Macron appelle Abbas à réformer l’Autorité palestinienne
Le président de la République a enjoint au chef de l’autorité palestinienne de « mettre en œuvre les réformes indispensables » en vue de la reconnaissance de l’État de Palestine.
téphane Séjourné avait affirmé que la reconnaissance d'un État palestinien n'était « pas un tabou pour la France ». Ce mercredi 29 mai, Emmanuel Macron a appelé le président de l'Autorité palestinienne, Mahmoud Abbas, à « mettre en œuvre les réformes indispensables » dans « la perspective de reconnaissance de l'État de Palestine », a rapporté l'Élysée dans un communiqué.
Au cours de cet entretien téléphonique, le président français « a marqué l'engagement de la France à travailler à bâtir avec ses partenaires européens et arabes une vision commune de paix qui offre des garanties de sécurité pour les Palestiniens et les Israéliens » et à « inscrire la perspective de reconnaissance de l'État de Palestine dans une dynamique utile ».

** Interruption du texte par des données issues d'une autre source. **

Definition carried_row (row row' : ProviderAccessToken) : Prop :=
  row' = row ∨ rotated_row row row'.

Lemma carried_row_trans r1 r2 r3 : carried_row r1 r2 → carried_row r2 r3 → carried_row r1 r3.
Proof.
  intros [->|H12] [->|H23]; unfold carried_row; [by left|by right|by right|].
  right. destruct H12 as ((t & Hk1 & old & Ho & Hd) & _ & Hc1).
  destruct H23 as ((t' & (old' & Ho' & Hd') & Hk3) & Hs & Hc2).
  split_and!; [|done|congruence]. exists t. split; [done|].
  assert (t' = t) as -> by congruence. done.
Qed.

(** Every row is the same as before, or it was encrypted again. *)
Definition carried (t t' : gmap Z ProviderAccessToken) : Prop :=
  dom t' = dom t ∧ ∀ id row row', t !! id = Some row → t' !! id = Some row' → carried_row row row'.

Lemma carried_refl t : carried t t.
Proof. split; [done|]. intros id row row' Hr Hr'. left. congruence. Qed.

Lemma carried_trans t1 t2 t3 : carried t1 t2 → carried t2 t3 → carried t1 t3.
Proof.
  intros [Hd12 H12] [Hd23 H23]. split; [congruence|]. intros id r1 r3 Hr1 Hr3.
  destruct (t2 !! id) as [r2|] eqn:Hr2; [eauto using carried_row_trans|].
  apply not_elem_of_dom in Hr2. rewrite Hd12 in Hr2. apply elem_of_dom_2 in Hr1. done.
Qed.

(** One update of a row that is there. *)
Lemma carried_alter t id row row' :
  t !! id = Some row → rotated_row row row' → carried t (alter (λ _, row') id t).
Proof.
  intros Hrow Hrot. split; [by rewrite dom_alter_L|]. intros id' r r' Hr Hr'.
  destruct (decide (id = id')) as [->|Hne].
  - rewrite lookup_alter_eq, Hr in Hr'. injection Hr' as <-. right. congruence.
  - rewrite lookup_alter_ne in Hr' by done. left. congruence.
Qed.

Lemma during_Ok {A} id action (m : prog World A) w w' a :
  during id action m w = (w', Ok a) ↔ m w = (w', Ok a).
Proof. unfold during. destruct (m w) as [w1 [x|err|s]]; naive_solver. Qed.

Lemma printable_encoded s : printable (Base64.EncodeToString s) = true.
Proof.
  unfold printable, bytes_of, Base64.EncodeToString.
  rewrite String.list_ascii_of_string_of_list_ascii, forallb_forall.
  intros x Hx%list_elem_of_In. revert x Hx. rewrite <-Forall_forall.
  apply Base64.encode_Forall; [done|]. intros n Hn.
  exact (Base64.all64_spec (λ n, let c := Base64.enc n in
    (32 <=? N_of_ascii c)%N && (N_of_ascii c <=? 126)%N) n eq_refl Hn).
Qed.

(** What the engine encrypts is a row that is up to date. *)
Lemma encrypted_row p w w' d row :
  encrypt e p w = (w', Ok d) →
  let row' := {| pat_ProjectID := pat_ProjectID row; pat_Provider := pat_Provider row;
                 pat_EncryptedToken := pat_EncryptedToken row;
                 pat_EncryptedAccessToken := Some (jsonb (data_Marshal d)) |} in
  oldSecret row' = Ok d ∧ stale_token row' = false ∧ decrypt e d = Ok p.
Proof using He Hid Htext cfg.
  intros Henc. cbv zeta. destruct (engine_from_config _ _ He) as (Hd & Hg & _ & c & _ & Hkey & Hcfg).
  destruct Hcfg as [[_ ->]|[? _]]; [|done]. fold cfg in Hkey.
  apply encrypt_Ok in Henc as (a & key & ct & Ha & Hk & Hct & ->).
  rewrite Hd in Ha |- *. rewrite Hg in Ha. injection Ha as <-. simpl in Hct.
  destruct (GCM_roundtrip _ _ _ _ _ Hct) as (Hdec & Hne & _).
  destruct (data_roundtrip {| Algorithm := Aes256Gcm;
    EncodedData := Base64.EncodeToString (string_of ct); KeyVersion := defaultKeyID e |})
    as (Hun & Halg & Hkv).
  { simpl. by rewrite printable_encoded, Hkey, Htext. }
  split_and!.
  - unfold oldSecret. simpl. by rewrite Hun.
  - unfold to_migrate. simpl. rewrite Halg, Hkv, Hkey. simpl. by rewrite String.eqb_refl.
  - rewrite (decrypt_run e _ key ct _ _ Hg Hk Hne). simpl. by rewrite Hdec.
Qed.
(** The tokens that are not up to date. *)
Definition stale_tokens (t : gmap Z ProviderAccessToken) : gmap Z ProviderAccessToken :=
  filter (λ p, Is_true (stale_token p.2)) t.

« Dans cette perspective », Emmanuel Macron a « rappelé le soutien de la France à une Autorité palestinienne réformée et renforcée, en capacité d'exercer ses responsabilités sur l'ensemble des Territoires palestiniens, y compris dans la bande de Gaza, au bénéfice des Palestiniens ». Le chef de l'État a aussi « souligné la détermination de la France à travailler avec l'Algérie et ses partenaires au Conseil de sécurité » de l'ONU « pour que celui-ci s'exprime fortement sur Rafah ainsi qu'à poursuivre les efforts autour du projet de résolution français ».
La « tragédie » du bombardement à Rafah
Le bombardement israélien d'un camp de déplacés à Rafah est « une nouvelle tragédie », a-t-il estimé, adressant « ses sincères condoléances au peuple palestinien pour le bilan humain intolérable de l'opération à Gaza ».
Mardi, Alger a distribué aux autres membres du Conseil de sécurité un projet de résolution qui « décide qu'Israël, puissance occupante, doit arrêter immédiatement son offensive militaire et toute autre action à Rafah », selon le texte consulté par l'AFP. Paris a pour sa part mis sur la table, fin mars, un autre texte visant notamment à préparer l'après-guerre à Gaza, mais qui fait toujours l'objet de négociations.
« Face aux propagateurs de haine et aux mouvements terroristes, il était d'autant plus urgent de relancer les efforts de paix et de mettre fin à l'ajournement systématique de la mise en œuvre de la solution des deux États et de l'établissement d'un État palestinien », affirme l'Élysée.
Trois pays européens, l'Espagne, l'Irlande et la Norvège, ont officiellement reconnu mardi 28 mai un État de Palestine dans le but affiché de faire avancer la paix, une démarche qui a provoqué la colère d'Israël. Emmanuel Macron s'est lui dit « prêt à reconnaître » un tel État, mais « à un moment utile », pas sous le coup de l'« émotion ».